A man walks past an electoral placard of Ibrahim Boubacar Keita reading "For Mali's Honor" on July 24, 2013 in a street of Timbuktu. Malians defied Islamist death threats to vote Sunday for a president expected to usher in a new dawn of peace and stability as polling stations opened across the conflict-scarred nation.AFP/File
People travel in a collectif taxi in Gao on July 25, 2013. Malians voted Sunday for a president expected to usher in a new dawn of peace and stability in the conflict-scarred nation.AFP/File
BAMAKO (AFP) – Malians defied Islamist death threats to vote Sunday for a president expected to usher in a new dawn of peace and stability as polling stations opened across the conflict-scarred nation.
Voters have a choice of 27 candidates in the first election since last year's military coup upended one of the region's most stable democracies, as Islamist militants hijacked a separatist uprising to seize much of the country.
The ballot opened at 8:00 am (0800 GMT) under heavy security after one of the main Islamist armed groups in northern Mali said Saturday it would "strike" polling stations.
"The polling stations and other voting places for what they are calling the elections will be targeted by mujahedeen strikes," the Movement for Oneness and Jihad in West Africa (MUJAO) said in a statement carried by neighbouring Mauritania's ANI news agency.
It did not specify what form the attacks would take.
The group warned Malian Muslims to "stay away from the polls".
Although the three-week campaign ended Friday without major incident, it played out in the shadow of violence in the north that has raised doubts over Mali's readiness to deliver a safe and credible election.
Critics at home and abroad have argued that Mali, under pressure from the international community, is rushing to the polls and risking a botched election that could do more harm than good.
But Louis Michel, the head of the European Union observation mission, sounded a note of optimism Friday, saying conditions had been met for a credible first round.
"I believe that these elections can take place in a context and in conditions that are acceptable and do not allow for a distortion or an abuse of the result," he told reporters in the capital Bamako.
Much of the worry ahead of the polls has been focused on Kidal, occupied for five months by Tuareg separatists until a ceasefire accord allowed the Malian army earlier this month to provide security.
Clashes between Tuaregs and black Africans in the run-up to the election left four people dead. And gunmen thought to be from the National Movement for the Liberation of Azawad (MNLA) have kidnapped five polling officials 200 kilometres (125 miles) north of Kidal.
The ballot is the first since the military mutiny in March last year that toppled democratically elected president Amadou Toumani Toure. The ensuing confusion helped the MNLA, MUJAO and other groups allied to Al-Qaeda to seize northern Mali.

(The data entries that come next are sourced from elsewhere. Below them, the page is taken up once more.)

(* ===== verification/CandOk.v ===== *)
(** * CandOk: the candidates of an indexed SELECT — equality buckets and
    composite prefixes — miss no row the pins admit, and without a dirty overlay
    hold no other. *)
From S2P Require Import Prelude Bytes Order Uuid Value CompositeKey PkMap Codec Frame Journal Schema Catalog SecIndex IndexOk Store StoreOk Merge MergeOk MergeSafe Ast Eval Filter TopN TopNOk Plan PlanJoin PlanOk PlanJoinOk Recovery Select SelectOk.

(** ** Pinned values *)
Lemma value_of_eval e args v : evalLitOrParamValue e args = Ok v -> forall row cols, eval e (MkCtx row cols args) = Ok v.
Proof. destruct e; try done. Qed.
Lemma keyOf_inj v o : indexable v -> indexable o -> Kind v = Kind o -> keyOf v = keyOf o -> v = o.
Proof.
  intros Hv Ho K E. apply (Equal_spec v o (proj1 Hv) (proj1 Ho)). by apply (scalar_key_order v o).
Qed.

Section pins.
Context (def : resolvedTable) (ck : nat -> ValueKind) (cols : gmap bytes nat) (args : list Value).
Local Abbreviation ncols := (length (t_Columns (rt_def def))).
(** The value a pin compares with has the column's kind; in particular it is not
    NULL. *)
Definition pin_val (p : nat * expr) (v : Value) : Prop :=
  evalLitOrParamValue (snd p) args = Ok v /\ indexable v /\ Kind v = ck (fst p).
Definition pin_ok (p : nat * expr) : Prop := exists v, pin_val p v.

Lemma pinned_value p v r : pin_val p v -> Forall value_ok r -> (pinned cols args r p <-> r !! fst p = Some v).
Proof.
  intros (Ev & [Hv _] & _) Hr. unfold pinned. split.
  - intros (c & v' & Hc & E & Heq). rewrite (value_of_eval _ _ _ Ev) in E. injection E as <-.
    apply Equal_spec in Heq; [by subst|by eapply Forall_lookup_1|done].
  - intros Hc. exists v, v. split_and!; [done|by apply value_of_eval|]. by apply Equal_spec.
Qed.

(** The key a row of the pinned value has. *)
Lemma pinned_key o src v r : pin_val (o, src) v -> Forall value_ok r -> row_typed ck r ->
  key_of [o] r = Some (keyOf v) <-> pinned cols args r (o, src).
Proof.
  intros Hp Hr Ht. pose proof Hp as (_ & Hv & Kv). cbn in Kv. rewrite (pinned_value (o, src) v r Hp Hr). cbn [fst].
  unfold key_of, cells_of, keyFromCells, keyFromCellsInto. cbn [length Nat.eqb].
  change (index ((fun o => default Null (r !! o)) <$> [o]) 0) with (Ok (default Null (r !! o))). rewrite ok_bind.
  destruct (r !! o) as [c|] eqn:Ec; [|cbn; by split]; cbn [default from_option id].
  pose proof (Forall_lookup_1 _ _ _ _ Hr Ec) as Hcv. destruct (IsNull c) eqn:En; cbn.
  - split; [done|]. intros [= ->]. destruct Hv as [_ Hv]. unfold IsNull in En. by apply bool_decide_eq_true in En.
  - apply bool_decide_eq_false in En. split; [|by intros [= ->]]. intros [= E]. f_equal.
    apply keyOf_inj; [by split|done| |done]. destruct (Ht _ _ Ec) as [|Hk]; [done|]. congruence.
Qed.

Section found.
Context (pkHashSeed : Z) (t : tbl_state) (ixs : list secIndex) (g : gmap UUID Row) (d : list UUID).
Hypothesis R : readable pkHashSeed def ck t ixs g d.
Local Abbreviation pinned := (pinned cols args).

(** *** One equality bucket *)
Lemma bucket_exact si o src v : si ∈ ixs -> si_ordinals si = [o] -> pin_val (o, src) v ->
  NoDup (lookup si (keyOf v)) /\ forall pk r, g !! pk = Some r -> pk ∉ d -> (pk ∈ lookup si (keyOf v) <-> pinned r (o, src)).
Proof.
  intros Hsi Ho Hp. destruct (rd_ix _ _ _ _ _ _ _ R si Hsi) as (vis & Hi & Hvis). pose proof Hp as (_ & Hv & Kv). cbn in Kv.
  assert (Hc : key_canon (kd_of ck (si_ordinals si)) (keyOf v)) by (rewrite Ho; cbn; rewrite <- Kv; by apply keyOf_canon).
  destruct (lookup_pks _ _ _ _ Hi Hc) as [Hn Hl]. split; [done|]. intros pk r Hg Hd. rewrite Hl, (Hvis pk r Hg Hd), Ho.
  destruct (rd_good _ _ _ _ _ _ _ R pk r Hg) as ((_ & Hr) & Ht). by apply pinned_key.
Qed.

Definition single_index (o : nat) : Prop := exists si, indexFor ixs o = Some si /\ si ∈ ixs /\ si_ordinals si = [o].
Lemma indexFor_single o : (exists ri, ri ∈ rt_indexes def /\ ri_ordinals ri = [o]) -> single_index o.
Proof.
  intros (ri & Hri & Ho). pose proof (rd_shape _ _ _ _ _ _ _ R) as Hs. unfold shape in Hs.
  assert (Hin : ([o], ri_ordered ri) ∈ map (fun si => (si_ordinals si, si_ordered si)) ixs).
  { rewrite Hs, <- Ho. by apply (list_elem_of_fmap_2 (fun ri => (ri_ordinals ri, ri_ordered ri))). }
  apply list_elem_of_fmap in Hin as (si & E & Hsi). injection E as E _. unfold single_index, indexFor.
  destruct (find _ ixs) as [si'|] eqn:F.
  - apply find_some in F as [Hin F]. exists si'. split_and!; [done|by apply list_elem_of_In|].
    destruct (si_ordinals si') as [|x [|]]; try done. by apply Nat.eqb_eq in F as ->.
  - pose proof (find_none _ _ F si (proj1 (list_elem_of_In _ _) Hsi)) as N. cbv beta in N. rewrite <- E in N. by rewrite Nat.eqb_refl in N.
Qed.

(** *** The intersection of the buckets *)
Definition exact_for (pins : list (nat * expr)) (pks : list UUID) : Prop :=
  NoDup pks /\ forall pk r, g !! pk = Some r -> pk ∉ d ->
    (Forall (pinned r) pins -> pk ∈ pks) /\ (pk ∈ pks -> Forall (pinned r) pins).
Lemma idx_loop_ok ctx pins : c_args ctx = args -> Forall pin_ok pins -> Forall (fun p => single_index (fst p)) pins ->
  forall pks, match pks with Some l => NoDup l | None => pins <> [] end -> exists l, idx_loop ixs pins pks ctx = Ok (Some l) /\ NoDup l /\
    forall pk r, g !! pk = Some r -> pk ∉ d ->
      (pk ∈ l <-> match pks with Some l => pk ∈ l | None => True end /\ Forall (pinned r) pins).
Proof.
  intros Ha. induction pins as [|[o src] pins IH]; intros Hp Hs pks Hn; cbn [idx_loop].
  { destruct pks as [l|]; [|done]. exists l. split_and!; [done..|]. intros. split; [by split; [|constructor]|by intros [? _]]. }
  apply list.Forall_cons in Hp as [[v Hv] Hp]. apply list.Forall_cons in Hs as [(si & Ei & Hsi & Hord) Hs]. pose proof Hv as (Ev & [_ Hnn] & _).
  cbn [evalExpr]. destruct ctx as [row cc a]. cbn in Ha. subst a. rewrite (value_of_eval _ _ _ Ev), ok_bind.
  unfold IsNull. rewrite bool_decide_false by done. cbn [fst] in Ei. rewrite Ei. cbv zeta.
  destruct (bucket_exact si o src v Hsi Hord Hv) as [Bn Bx].
  set (cur := match pks with Some p => intersectPKs p (lookup si (keyOf v)) | None => lookup si (keyOf v) end).
  assert (Hcur : NoDup cur /\ forall pk r, g !! pk = Some r -> pk ∉ d ->
    (pk ∈ cur <-> match pks with Some l => pk ∈ l | None => True end /\ pinned r (o, src))).
  { unfold cur. destruct pks as [l|].
    - destruct (intersectPKs_ok l (lookup si (keyOf v)) Hn Bn) as [In Ix]. split; [done|]. intros pk r Hg Hd. rewrite Ix. by rewrite (Bx pk r Hg Hd).
    - split; [done|]. intros pk r Hg Hd. rewrite (Bx pk r Hg Hd). tauto. }
  destruct Hcur as [Cn Cx]. fold cur.
  destruct (Nat.eqb_spec (length cur) 0) as [E|E].
  - exists []. split_and!; [done|constructor|]. intros pk r Hg Hd. rewrite list.Forall_cons. apply nil_length_inv in E. rewrite E in Cx.
    specialize (Cx pk r Hg Hd). rewrite elem_of_nil in *. tauto.
  - destruct (IH Hp Hs (Some cur) Cn) as (l & El & Ln & Lx). exists l. split_and!; [done..|]. intros pk r Hg Hd.
    rewrite (Lx pk r Hg Hd), (Cx pk r Hg Hd), list.Forall_cons. tauto.
Qed.
Lemma overlay_ok pks : with_overlay pkHashSeed t pks = Ok (if (length pks =? 0)%nat && (length d =? 0)%nat then None else Some (MkCand pks d)).
Proof. unfold with_overlay. by rewrite (rd_dirty _ _ _ _ _ _ (rd_stored _ _ _ _ _ _ _ R)), ok_bind. Qed.
Lemma dirty_decided pk : pk ∈ d \/ pk ∉ d.
Proof. destruct (decide (pk ∈ d)); auto. Qed.

(** *** Composite prefixes *)
Lemma composite_index ri : resolved_ok (rt_def def) def -> ri ∈ rt_indexes def -> exists si, indexByOrdinals ixs (ri_ordinals ri) = Some si /\
  si ∈ ixs /\ si_ordinals si = ri_ordinals ri /\ si_ordered si = ri_ordered ri.
Proof.
  intros Hrt Hri. pose proof (rd_shape _ _ _ _ _ _ _ R) as Hs. unfold shape in Hs.
  assert (Hin : (ri_ordinals ri, ri_ordered ri) ∈ map (fun si => (si_ordinals si, si_ordered si)) ixs).
  { rewrite Hs. by apply (list_elem_of_fmap_2 (fun ri => (ri_ordinals ri, ri_ordered ri))). }
  apply list_elem_of_fmap in Hin as (si & E & Hsi). injection E as E _. unfold indexByOrdinals. destruct (find _ ixs) as [si'|] eqn:F.
  - apply find_some in F as [Hin F]. apply bool_decide_eq_true in F. exists si'. apply list_elem_of_In in Hin. split_and!; [done..|].
    assert (Hin' : (si_ordinals si', si_ordered si') ∈ map (fun ri => (ri_ordinals ri, ri_ordered ri)) (rt_indexes def)).
    { rewrite <- Hs. by apply (list_elem_of_fmap_2 (fun si => (si_ordinals si, si_ordered si))). }
    apply list_elem_of_fmap in Hin' as (ri' & E' & Hri'). injection E' as E1 ->.
    pose proof (ro_sigs _ _ Hrt) as Hn. apply list_elem_of_lookup_1 in Hri as [i Hi]. apply list_elem_of_lookup_1 in Hri' as [j Hj].
    assert (i = j) as ->; [|congruence]. eapply (NoDup_lookup (map ri_ordinals (rt_indexes def))); [exact Hn|..].
    + change (map ri_ordinals (rt_indexes def)) with (ri_ordinals <$> rt_indexes def). rewrite list_lookup_fmap, Hi. done.
    + change (map ri_ordinals (rt_indexes def)) with (ri_ordinals <$> rt_indexes def). rewrite list_lookup_fmap, Hj. cbn. congruence.
  - pose proof (find_none _ _ F si (proj1 (list_elem_of_In _ _) Hsi)) as N. cbv beta in N. rewrite bool_decide_eq_false in N. congruence.
Qed.

(** A row with no NULL among the columns of an index. *)
Definition full_on (os : list nat) (r : Row) : Prop := forall o, o ∈ os -> exists v, r !! o = Some v /\ indexable v /\ Kind v = ck o.
Lemma full_cells os r : full_on os r -> existsb IsNull (cells_of os r) = false /\ Forall2 (fun o v => indexable v /\ Kind v = ck o) os (cells_of os r).
Proof.
  induction os as [|o os IH]; intros Hf; cbn; [by split|]. destruct (Hf o) as (v & E & Hv & K); [by left|]. rewrite E. cbn.
  destruct IH as [I1 I2]; [intros x Hx; apply Hf; by right|]. split; [|by constructor]. unfold cells_of in I1. rewrite I1.
  unfold IsNull. rewrite bool_decide_false by apply Hv. done.
Qed.
Lemma full_key os r : (2 <= length os)%nat -> full_on os r -> key_of os r = Some (encodeCompositeKey (cells_of os r)).
Proof.
  intros Hl Hf. unfold key_of, keyFromCells, keyFromCellsInto. rewrite (proj2 (Nat.eqb_neq _ _)) by lia. by rewrite (proj1 (full_cells os r Hf)).
Qed.
Lemma full_kd os : (2 <= length os)%nat -> kd_of ck os = KindBytes.
Proof. destruct os as [|? [|]]; cbn; [lia..|done]. Qed.

(** The values of a pinned prefix, and the rows that have them. *)
Lemma prefix_vals ctx srcs : forall os, c_args ctx = args -> (length srcs <= length os)%nat -> Forall pin_ok (zip os srcs) ->
  exists vs, prefix_values srcs ctx = Ok (Some vs) /\ length vs = length srcs /\ Forall2 pin_val (zip os srcs) vs.
Proof.
  induction srcs as [|src srcs IH]; intros [|o os] Ha Hl Hp; cbn in Hl; cbn [prefix_values zip zip_with]; try (exists []; split_and!; [done..|constructor]); [lia|].
  cbn in Hp. apply list.Forall_cons in Hp as [[v Hv] Hp]. destruct (IH os Ha ltac:(lia) Hp) as (vs & E & El & HF). pose proof Hv as (Ev & [_ Hnn] & _).
  cbn [evalExpr]. destruct ctx as [row cc a]. cbn in Ha. subst a. cbn [snd] in Ev. rewrite (value_of_eval _ _ _ Ev), ok_bind. unfold IsNull. rewrite bool_decide_false by done.
  rewrite E, ok_bind. exists (v :: vs). split_and!; [done|cbn; lia|by constructor].
Qed.
Lemma prefix_cells srcs : forall os vs r, length vs = length srcs -> (length srcs <= length os)%nat -> Forall2 pin_val (zip os srcs) vs ->
  Forall value_ok r -> full_on os r ->
  same_columns (take (length vs) (cells_of os r)) vs /\ (Forall (pinned r) (zip os srcs) <-> take (length vs) (cells_of os r) = vs).
Proof.
  induction srcs as [|src srcs IH]; intros [|o os] vs r El Hl HF Hr Hf; cbn in Hl, El; cbn [zip zip_with] in *; try lia;
    try (apply nil_length_inv in El; subst vs; cbn; split; [constructor|by split]).
  inversion HF as [|p v l vs' Hv HF' E1 E2]; subst. cbn in El. destruct (Hf o) as (c & Ec & Hc & Kc); [by left|].
  destruct (IH os vs' r ltac:(lia) ltac:(lia) HF' Hr) as [I1 I2]; [intros x Hx; apply Hf; by right|].
  cbn [length take cells_of fmap list_fmap]. rewrite Ec. cbn [default from_option id]. pose proof Hv as (_ & Hv' & Kv). cbn in Kv. split.
  - constructor; [|exact I1]. split_and!; [done..|congruence].
  - rewrite list.Forall_cons, (pinned_value (o, src) v r Hv Hr). cbn [fst]. rewrite Ec. unfold cells_of in I2. rewrite I2.
    split; [by intros [[= ->] ->]|by intros [= -> ->]].
Qed.

Section prefix.
Context (si : secIndex) (srcs : list expr) (vs : list Value).
Hypothesis Hsi : si ∈ ixs.
Hypothesis Hord : si_ordered si = true.
Hypothesis Hlen : (2 <= length (si_ordinals si))%nat.
Hypothesis Hk : (length srcs <= length (si_ordinals si))%nat.
Hypothesis Hvs : length vs = length srcs.
Hypothesis HF : Forall2 pin_val (zip (si_ordinals si) srcs) vs.
Hypothesis Hfull : forall pk r, g !! pk = Some r -> full_on (si_ordinals si) r.
(** The run of the prefix: sorted, each PK once, and for a row outside the
    overlay present exactly when the row is pinned, under the row's own key. *)
Lemma prefix_found : exists run, snapshotPrefix si (encodeCompositeKey vs) = Ok run /\ prefixLookup si (encodeCompositeKey vs) = map oe_pk run /\
  StronglySorted (le_of ecmp) run /\ NoDup (map oe_pk run) /\ Forall (fun e => key_canon KindBytes (oe_key e)) run /\
  forall pk r, g !! pk = Some r -> pk ∉ d ->
    (Forall (pinned r) (zip (si_ordinals si) srcs) <-> pk ∈ map oe_pk run) /\
    (forall e, e ∈ run -> oe_pk e = pk -> oe_key e = encodeCompositeKey (cells_of (si_ordinals si) r)).
Proof.
  destruct (rd_ix _ _ _ _ _ _ _ R si Hsi) as (vis & Hi & Hvis). rewrite full_kd in Hi by done.
  destruct (prefix_run_exact si vis (encodeCompositeKey vs) Hi Hord) as (run & E1 & E2 & Hs & Hn & Hr). exists run. split_and!; try done.
  - destruct Hi as [_ Hi]. rewrite Hord in Hi. apply list.Forall_forall. intros e He. apply Hr in He as [He _]. by eapply (proj1 Hi).
  - intros pk r Hg Hd. destruct (rd_good _ _ _ _ _ _ _ R pk r Hg) as ((_ & Hv) & _). pose proof (Hfull pk r Hg) as Hf.
    pose proof (Hvis pk r Hg Hd) as Ek. rewrite full_key in Ek by done.
    destruct (prefix_cells srcs (si_ordinals si) vs r Hvs Hk HF Hv Hf) as [S1 S2]. pose proof (prefix_iff _ _ S1) as Hpre. split.
    + rewrite S2, <- Hpre. split.
      * intros Hp. apply (list_elem_of_fmap_2' oe_pk run (entry_of pk (encodeCompositeKey (cells_of (si_ordinals si) r)))); [|done]. apply Hr. by split.
      * intros (e & -> & He)%list_elem_of_fmap. apply Hr in He as [He Hp]. rewrite Ek in He. injection He as He. by rewrite <- He in Hp.
    + intros e He <-. apply Hr in He as [He _]. rewrite Ek in He. by injection He.
Qed.
End prefix.
End found.
End pins.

On the eve of the election, acting president Dioncounda Traore, in a televised address, urged Malians to ensure a massive turnout in a country where the participation rate is usually around 40 percent. Traore himself is not a candidate.
A UN peacekeeping mission integrating more than 6,000 African soldiers into its ranks is charged with ensuring security Sunday and in the months after the election. By the end of the year it will have grown to 11,200 troops and 1,400 police.
The deployment allows France to start withdrawing most of the 4,500 troops it sent to Mali in January to stop the Islamists from advancing towards Bamako from their northern strongholds.
Haidara Aichata Cisse, the only woman in the race, goes head-to-head with 26 men, including past premiers Ibrahim Boubacar Keita, Cheick Modibo Diarra, Modibo Sidibe and Soumana Sacko.
Keita is seen as the main frontrunner alongside Soumaila Cisse, a former chairman of the Commission of the West African Monetary Union.